_Description of the task_. Copy out every line of the data that has the word "stored" somewhere in it.
++++ Records supplied ++++
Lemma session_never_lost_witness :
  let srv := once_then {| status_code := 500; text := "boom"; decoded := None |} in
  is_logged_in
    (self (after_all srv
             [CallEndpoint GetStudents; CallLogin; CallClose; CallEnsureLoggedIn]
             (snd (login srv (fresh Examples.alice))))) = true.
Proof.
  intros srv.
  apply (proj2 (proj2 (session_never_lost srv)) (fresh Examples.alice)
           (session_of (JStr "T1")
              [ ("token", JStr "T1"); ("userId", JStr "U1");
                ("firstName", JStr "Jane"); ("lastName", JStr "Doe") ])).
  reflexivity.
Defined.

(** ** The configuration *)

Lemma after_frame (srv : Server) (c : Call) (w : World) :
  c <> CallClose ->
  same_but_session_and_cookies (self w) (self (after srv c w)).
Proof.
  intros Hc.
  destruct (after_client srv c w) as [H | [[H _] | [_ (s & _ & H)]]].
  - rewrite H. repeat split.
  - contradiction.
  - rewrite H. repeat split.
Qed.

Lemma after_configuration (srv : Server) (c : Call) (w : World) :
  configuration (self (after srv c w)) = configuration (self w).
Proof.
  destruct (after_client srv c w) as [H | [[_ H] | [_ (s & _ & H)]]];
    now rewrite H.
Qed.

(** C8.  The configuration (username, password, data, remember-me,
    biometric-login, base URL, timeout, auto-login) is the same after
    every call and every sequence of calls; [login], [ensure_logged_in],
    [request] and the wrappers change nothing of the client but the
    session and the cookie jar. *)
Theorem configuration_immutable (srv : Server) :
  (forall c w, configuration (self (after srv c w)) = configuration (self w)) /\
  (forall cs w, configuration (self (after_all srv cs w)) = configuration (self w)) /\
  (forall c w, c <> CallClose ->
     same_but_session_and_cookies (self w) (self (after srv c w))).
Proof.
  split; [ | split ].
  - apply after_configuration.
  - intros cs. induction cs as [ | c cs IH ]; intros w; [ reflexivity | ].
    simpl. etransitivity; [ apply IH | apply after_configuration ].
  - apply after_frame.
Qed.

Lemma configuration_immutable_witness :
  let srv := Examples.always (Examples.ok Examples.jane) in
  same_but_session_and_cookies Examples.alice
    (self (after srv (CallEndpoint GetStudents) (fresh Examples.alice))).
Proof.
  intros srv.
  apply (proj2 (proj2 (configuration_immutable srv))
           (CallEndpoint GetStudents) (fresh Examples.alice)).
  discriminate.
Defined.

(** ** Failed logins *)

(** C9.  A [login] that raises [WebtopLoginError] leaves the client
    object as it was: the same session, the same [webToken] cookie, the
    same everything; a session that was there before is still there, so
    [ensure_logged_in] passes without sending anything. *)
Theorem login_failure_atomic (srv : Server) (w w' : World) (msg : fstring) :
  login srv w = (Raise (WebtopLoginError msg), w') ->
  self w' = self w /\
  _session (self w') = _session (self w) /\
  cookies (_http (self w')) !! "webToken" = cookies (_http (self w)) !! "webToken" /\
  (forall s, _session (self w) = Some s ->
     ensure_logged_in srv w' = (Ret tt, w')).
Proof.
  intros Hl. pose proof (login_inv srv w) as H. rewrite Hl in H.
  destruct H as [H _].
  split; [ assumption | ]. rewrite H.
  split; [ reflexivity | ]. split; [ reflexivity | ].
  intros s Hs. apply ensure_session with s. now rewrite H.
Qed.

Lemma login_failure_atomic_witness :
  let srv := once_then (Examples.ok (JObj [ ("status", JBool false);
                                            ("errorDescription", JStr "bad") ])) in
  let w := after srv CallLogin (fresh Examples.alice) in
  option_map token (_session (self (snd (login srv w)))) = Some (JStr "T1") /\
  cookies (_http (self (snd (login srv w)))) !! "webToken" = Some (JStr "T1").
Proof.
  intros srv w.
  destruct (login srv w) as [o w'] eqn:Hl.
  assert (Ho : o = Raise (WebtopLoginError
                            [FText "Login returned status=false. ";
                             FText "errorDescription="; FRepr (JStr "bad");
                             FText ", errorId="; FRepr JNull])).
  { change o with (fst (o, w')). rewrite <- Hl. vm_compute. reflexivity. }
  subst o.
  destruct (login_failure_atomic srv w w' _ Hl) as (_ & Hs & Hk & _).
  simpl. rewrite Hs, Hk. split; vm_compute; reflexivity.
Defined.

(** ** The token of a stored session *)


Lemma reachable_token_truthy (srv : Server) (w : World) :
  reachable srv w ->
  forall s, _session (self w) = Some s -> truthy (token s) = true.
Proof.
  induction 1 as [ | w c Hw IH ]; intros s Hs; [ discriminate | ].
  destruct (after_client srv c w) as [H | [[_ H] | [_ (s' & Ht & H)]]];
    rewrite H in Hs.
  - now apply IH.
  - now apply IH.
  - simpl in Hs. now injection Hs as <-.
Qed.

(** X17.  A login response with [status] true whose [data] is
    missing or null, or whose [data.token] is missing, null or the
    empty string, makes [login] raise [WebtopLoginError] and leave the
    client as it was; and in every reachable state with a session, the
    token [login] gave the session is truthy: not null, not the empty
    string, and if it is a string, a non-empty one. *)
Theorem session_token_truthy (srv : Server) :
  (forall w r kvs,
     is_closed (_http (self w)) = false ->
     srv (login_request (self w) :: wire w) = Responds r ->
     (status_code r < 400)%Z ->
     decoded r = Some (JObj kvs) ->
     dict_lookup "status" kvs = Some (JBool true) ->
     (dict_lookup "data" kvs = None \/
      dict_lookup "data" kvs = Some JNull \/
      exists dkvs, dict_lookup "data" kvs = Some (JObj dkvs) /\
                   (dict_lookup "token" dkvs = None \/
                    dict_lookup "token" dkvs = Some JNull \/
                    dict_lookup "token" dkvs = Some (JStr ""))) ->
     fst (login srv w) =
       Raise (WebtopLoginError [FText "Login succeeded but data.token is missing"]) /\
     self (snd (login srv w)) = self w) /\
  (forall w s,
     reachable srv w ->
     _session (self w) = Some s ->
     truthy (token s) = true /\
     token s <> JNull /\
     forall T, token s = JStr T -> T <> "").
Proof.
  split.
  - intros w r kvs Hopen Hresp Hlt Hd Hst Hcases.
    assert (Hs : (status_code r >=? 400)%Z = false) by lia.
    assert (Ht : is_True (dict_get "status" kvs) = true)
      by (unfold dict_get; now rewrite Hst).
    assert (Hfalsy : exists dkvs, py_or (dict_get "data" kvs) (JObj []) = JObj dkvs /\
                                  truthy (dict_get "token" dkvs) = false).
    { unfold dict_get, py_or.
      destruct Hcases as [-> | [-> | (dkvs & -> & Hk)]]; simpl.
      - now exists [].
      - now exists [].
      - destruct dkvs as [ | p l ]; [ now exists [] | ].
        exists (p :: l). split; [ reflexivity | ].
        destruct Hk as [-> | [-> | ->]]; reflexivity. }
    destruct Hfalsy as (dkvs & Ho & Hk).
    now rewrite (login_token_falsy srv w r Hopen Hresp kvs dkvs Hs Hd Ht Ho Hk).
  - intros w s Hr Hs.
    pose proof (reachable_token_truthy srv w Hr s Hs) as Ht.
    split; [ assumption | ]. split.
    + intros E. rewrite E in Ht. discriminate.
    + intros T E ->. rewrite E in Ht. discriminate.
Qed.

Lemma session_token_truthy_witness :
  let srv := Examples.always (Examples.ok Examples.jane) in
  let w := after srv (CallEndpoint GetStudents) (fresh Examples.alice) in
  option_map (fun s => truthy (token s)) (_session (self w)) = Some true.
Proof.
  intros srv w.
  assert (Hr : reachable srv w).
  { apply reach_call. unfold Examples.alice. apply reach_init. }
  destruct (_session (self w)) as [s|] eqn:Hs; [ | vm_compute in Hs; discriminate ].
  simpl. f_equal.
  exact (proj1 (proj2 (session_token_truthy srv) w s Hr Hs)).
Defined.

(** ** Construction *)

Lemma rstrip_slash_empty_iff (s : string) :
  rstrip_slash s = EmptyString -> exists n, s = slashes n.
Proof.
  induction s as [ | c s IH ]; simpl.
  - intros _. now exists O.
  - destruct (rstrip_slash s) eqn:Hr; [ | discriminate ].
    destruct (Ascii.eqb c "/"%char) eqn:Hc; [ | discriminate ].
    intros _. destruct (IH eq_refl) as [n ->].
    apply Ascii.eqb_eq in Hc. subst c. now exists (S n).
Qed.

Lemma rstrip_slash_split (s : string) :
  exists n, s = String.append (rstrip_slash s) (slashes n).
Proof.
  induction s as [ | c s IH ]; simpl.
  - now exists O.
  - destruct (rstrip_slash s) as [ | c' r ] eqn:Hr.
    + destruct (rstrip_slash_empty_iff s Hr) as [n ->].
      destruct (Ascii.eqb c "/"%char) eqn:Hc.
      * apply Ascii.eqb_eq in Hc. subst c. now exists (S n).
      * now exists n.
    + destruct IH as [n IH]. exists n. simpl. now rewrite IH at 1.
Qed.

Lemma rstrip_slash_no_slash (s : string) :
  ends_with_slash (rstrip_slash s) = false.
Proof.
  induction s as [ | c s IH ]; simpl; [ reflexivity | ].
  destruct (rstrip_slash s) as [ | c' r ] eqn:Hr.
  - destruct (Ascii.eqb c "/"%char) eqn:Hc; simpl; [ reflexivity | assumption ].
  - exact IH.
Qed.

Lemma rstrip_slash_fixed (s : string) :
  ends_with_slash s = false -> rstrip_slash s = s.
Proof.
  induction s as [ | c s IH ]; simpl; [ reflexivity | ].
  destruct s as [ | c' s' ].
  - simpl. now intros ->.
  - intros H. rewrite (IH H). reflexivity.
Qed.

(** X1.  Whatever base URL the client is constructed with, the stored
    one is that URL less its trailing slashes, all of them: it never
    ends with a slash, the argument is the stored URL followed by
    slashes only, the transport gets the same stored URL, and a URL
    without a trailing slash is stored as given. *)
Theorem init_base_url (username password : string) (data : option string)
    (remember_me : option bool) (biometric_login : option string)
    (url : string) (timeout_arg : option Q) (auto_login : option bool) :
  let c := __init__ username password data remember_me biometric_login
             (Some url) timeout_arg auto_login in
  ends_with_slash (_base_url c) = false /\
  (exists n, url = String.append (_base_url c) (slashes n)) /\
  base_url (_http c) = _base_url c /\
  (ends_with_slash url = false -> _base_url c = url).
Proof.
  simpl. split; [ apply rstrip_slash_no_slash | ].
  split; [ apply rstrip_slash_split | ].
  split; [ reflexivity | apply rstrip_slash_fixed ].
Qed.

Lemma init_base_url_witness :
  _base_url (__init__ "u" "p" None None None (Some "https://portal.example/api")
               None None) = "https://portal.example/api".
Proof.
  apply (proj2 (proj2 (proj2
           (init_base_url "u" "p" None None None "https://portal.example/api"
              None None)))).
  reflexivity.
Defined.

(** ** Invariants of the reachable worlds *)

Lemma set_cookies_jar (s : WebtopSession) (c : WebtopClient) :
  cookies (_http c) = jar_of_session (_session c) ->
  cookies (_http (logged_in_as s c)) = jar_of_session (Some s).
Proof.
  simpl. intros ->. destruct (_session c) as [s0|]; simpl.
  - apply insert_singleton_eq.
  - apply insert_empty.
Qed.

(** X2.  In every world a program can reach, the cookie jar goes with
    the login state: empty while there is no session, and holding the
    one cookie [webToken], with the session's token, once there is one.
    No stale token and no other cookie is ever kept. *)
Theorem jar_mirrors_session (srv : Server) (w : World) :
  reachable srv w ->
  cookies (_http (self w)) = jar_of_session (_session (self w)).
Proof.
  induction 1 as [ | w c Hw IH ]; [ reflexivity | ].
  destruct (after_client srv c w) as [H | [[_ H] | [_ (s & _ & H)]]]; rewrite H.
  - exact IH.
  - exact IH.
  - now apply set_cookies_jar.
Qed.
++++
_Written response_.
(** ** The token of a stored session *)
(** X1.  Whatever base URL the client is constructed with, the stored
    ends with a slash, the argument is the stored URL followed by
    slashes only, the transport gets the same stored URL, and a URL
    without a trailing slash is stored as given. *)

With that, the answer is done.